Peripheral HMGB1 regulates O₃-induced CNS changes. 5xFAD mice (10–11 weeks old) were exposed to O₃ (0.3 or 1.0 ppm) or FA by inhalation for 13 weeks. (A) Serum analysis of HMGB1, IL-9, and VEGF in 5xFAD mice exposed to O₃. C57Bl/6 mice were injected with rHMGB1 (32.5 μg) or vehicle (Veh.) by tail and samples were collected 3 h after injection (B) mRNA analysis of acetylcholinergic genes in mice injected with rHMGB1. (C) mRNA analysis of Trem2 in midbrain and cortex of mice injected with rHMGB1. Hmgb1^fl/flLysM-cre⁻ and Hmgb1^fl/flLysM-cre⁺were exposed to O₃ (1.0 ppm) or FA for 3 days, 4 h/day. (D and E) mRNA expression of (D) Trem2 and (E) Nlrp3 in cortex and midbrain of Hmgb1^fl/flLysM-cre⁻ and Hmgb1^fl/flLysM-cre⁺exposed to O₃. n = 5–10 mice/exposure group for 13 wk O₃ exposure, n = 6–7 mice/treatment group for rHMGB1, n = 16–18 mice/exposure group for short term O₃. *P < 0.05; Welch’s t-test, or one- or two-way ANOVA, Bonferroni post hoc.

Figure 7

O₃ regulates the amyloid plaque micro-environment through the bidirectional lung-brain axis.

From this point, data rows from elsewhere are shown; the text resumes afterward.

(** * Lantiq / MaxLinear GSWIP switch driver: VLAN slot pool, bridge/VLAN
      translation and forwarding-table scans

    Shallow embedding of [drivers/net/dsa/lantiq_gsw_core.c] (with the
    declarations of [lantiq_gsw.h]).  C integers are [Z] with the
    truncations of their C types written out, C arrays are lists read and
    updated by index, [struct net_device *] is an address in [Z] with
    [NULL = 0], and the driver functions run in a state monad over
    [struct gswip_priv]. *)

From Stdlib Require Import ZArith Lia List Bool String.
From stdpp Require Import base option list gmap.

Local Open Scope Z_scope.

(** ** Integer types, bit helpers, error numbers *)

Definition u8 (x : Z) : Z := Z.land x 255.
Definition u16 (x : Z) : Z := Z.land x 65535.
Definition u32 (x : Z) : Z := Z.land x 4294967295.

Definition BIT (n : Z) : Z := Z.shiftl 1 n.
(* GENMASK(h, l): bits l..h set *)
Definition GENMASK (h l : Z) : Z := Z.shiftl (Z.ones (h - l + 1)) l.

Definition ENOENT : Z := 2.
Definition EIO : Z := 5.
Definition EINVAL : Z := 22.
Definition ENOSPC : Z := 28.
Definition EOPNOTSUPP : Z := 95.
Definition ETIMEDOUT : Z := 110.

(** ** Register offsets and table selectors (lantiq_gsw.h) *)

Definition GSWIP_BM_PCFGp (p : Z) : Z := 128 + p * 2.
Definition GSWIP_BM_PCFG_CNTEN : Z := BIT 0.
Definition GSWIP_PCE_PCTRL_0p (p : Z) : Z := 1152 + p * 10.
Definition GSWIP_PCE_PCTRL_0_TVM : Z := BIT 5.
Definition GSWIP_PCE_VCTRL (p : Z) : Z := 1157 + p * 10.
Definition GSWIP_PCE_VCTRL_UVR : Z := BIT 0.
Definition GSWIP_PCE_VCTRL_VIMR : Z := BIT 3.
Definition GSWIP_PCE_VCTRL_VEMR : Z := BIT 4.
Definition GSWIP_PCE_VCTRL_VSR : Z := BIT 5.
Definition GSWIP_PCE_DEFPVID (p : Z) : Z := 1158 + p * 10.
Definition GSWIP_FDMA_PCTRLp (p : Z) : Z := 2688 + p * 6.
Definition GSWIP_FDMA_PCTRL_EN : Z := BIT 0.
Definition GSWIP_FDMA_PCTRL_VLANMOD_BOTH : Z := Z.shiftl 3 3.
Definition GSWIP_SDMA_PCTRLp (p : Z) : Z := 3008 + p * 6.
Definition GSWIP_SDMA_PCTRL_EN : Z := BIT 0.

Definition GSWIP_TABLE_ACTIVE_VLAN : Z := 1.
Definition GSWIP_TABLE_VLAN_MAPPING : Z := 2.
Definition GSWIP_TABLE_MAC_BRIDGE : Z := 11.
Definition GSWIP_TABLE_MAC_BRIDGE_STATIC : Z := 1.

(** ** Data model *)

Definition NULL : Z := 0.

(* struct gswip_vlan *)
Record gswip_vlan := mk_vlan {
  vlan_bridge : Z;   (* struct net_device *bridge *)
  vlan_vid : Z;      (* u16 *)
  vlan_fid : Z       (* u8 *)
}.

(* struct gsw_hw_info, the two fields the translator reads *)
Record gsw_hw_info := mk_hw_info {
  max_ports : Z;
  cpu_port : Z
}.

(* struct gswip_pce_table_entry *)
Record gswip_pce_table_entry := mk_entry {
  tbl_index : Z;
  tbl_table : Z;
  tbl_key : list Z;    (* u16 key[8] *)
  tbl_val : list Z;    (* u16 val[5] *)
  tbl_mask : Z;
  tbl_gmap : Z;
  tbl_type : bool;
  tbl_valid : bool;
  tbl_key_mode : bool
}.

(* struct gswip_pce_table_entry e = {0,}; *)
Definition entry0 : gswip_pce_table_entry :=
  mk_entry 0 0 (replicate 8 0) (replicate 5 0) 0 0 false false false.

(* e.key[i], e.val[i] and their assignments *)
Definition word_at (l : list Z) (i : nat) : Z := default 0 (l !! i).
Definition with_index (i : Z) (e : gswip_pce_table_entry) :=
  mk_entry (u16 i) (tbl_table e) (tbl_key e) (tbl_val e) (tbl_mask e)
           (tbl_gmap e) (tbl_type e) (tbl_valid e) (tbl_key_mode e).
Definition with_table (t : Z) (e : gswip_pce_table_entry) :=
  mk_entry (tbl_index e) (u16 t) (tbl_key e) (tbl_val e) (tbl_mask e)
           (tbl_gmap e) (tbl_type e) (tbl_valid e) (tbl_key_mode e).
Definition with_key (i : nat) (x : Z) (e : gswip_pce_table_entry) :=
  mk_entry (tbl_index e) (tbl_table e) (<[i := u16 x]> (tbl_key e)) (tbl_val e)
           (tbl_mask e) (tbl_gmap e) (tbl_type e) (tbl_valid e) (tbl_key_mode e).
Definition with_val (i : nat) (x : Z) (e : gswip_pce_table_entry) :=
  mk_entry (tbl_index e) (tbl_table e) (tbl_key e) (<[i := u16 x]> (tbl_val e))
           (tbl_mask e) (tbl_gmap e) (tbl_type e) (tbl_valid e) (tbl_key_mode e).
Definition with_valid (b : bool) (e : gswip_pce_table_entry) :=
  mk_entry (tbl_index e) (tbl_table e) (tbl_key e) (tbl_val e) (tbl_mask e)
           (tbl_gmap e) (tbl_type e) b (tbl_key_mode e).
Definition with_key_mode (b : bool) (e : gswip_pce_table_entry) :=
  mk_entry (tbl_index e) (tbl_table e) (tbl_key e) (tbl_val e) (tbl_mask e)
           (tbl_gmap e) (tbl_type e) (tbl_valid e) b.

Exposure to O₃, a reactive air pollutant unable to translocate to the brain to exert CNS effects, caused: reduced microglial-plaque association, impaired CNS Trem2 upregulation in response to plaques, exacerbated amyloid and neuronal pathology, and dysregulated the peri-plaque microenvironment in 5xFAD mice, effects commonly associated with loss of TREM2 function. 5xFAD mice also exhibited enhanced circulating factors (HMGB1), elevated pulmonary immune cell trafficking, and an augmented pulmonary immune cell pro-inflammatory transcriptome in response to O₃, when compared to control mice, supporting a role for ongoing Aβ neuropathology in the pulmonary response to air pollution, revealing a bi-directional lung-brain axis governing central and peripheral immune responses. Mechanistically, iv injection of recombinant HMGB1 in control mice impaired brain Trem2 expression and genetic ablation of HMGB1 in peripheral myeloid cells abolished O_3-induced reduction of TREM2, revealing a role for peripheral HMGB1 in the regulation of CNS Trem2 expression. These findings implicate urban air pollution, the periphery, and the lung-brain axis in amyloid pathology and highlight the potential role of TREM2 and HMGB1 in this process, identifying novel potential therapeutic targets for the regulation of CNS Trem2 expression and Alzheimer’s disease.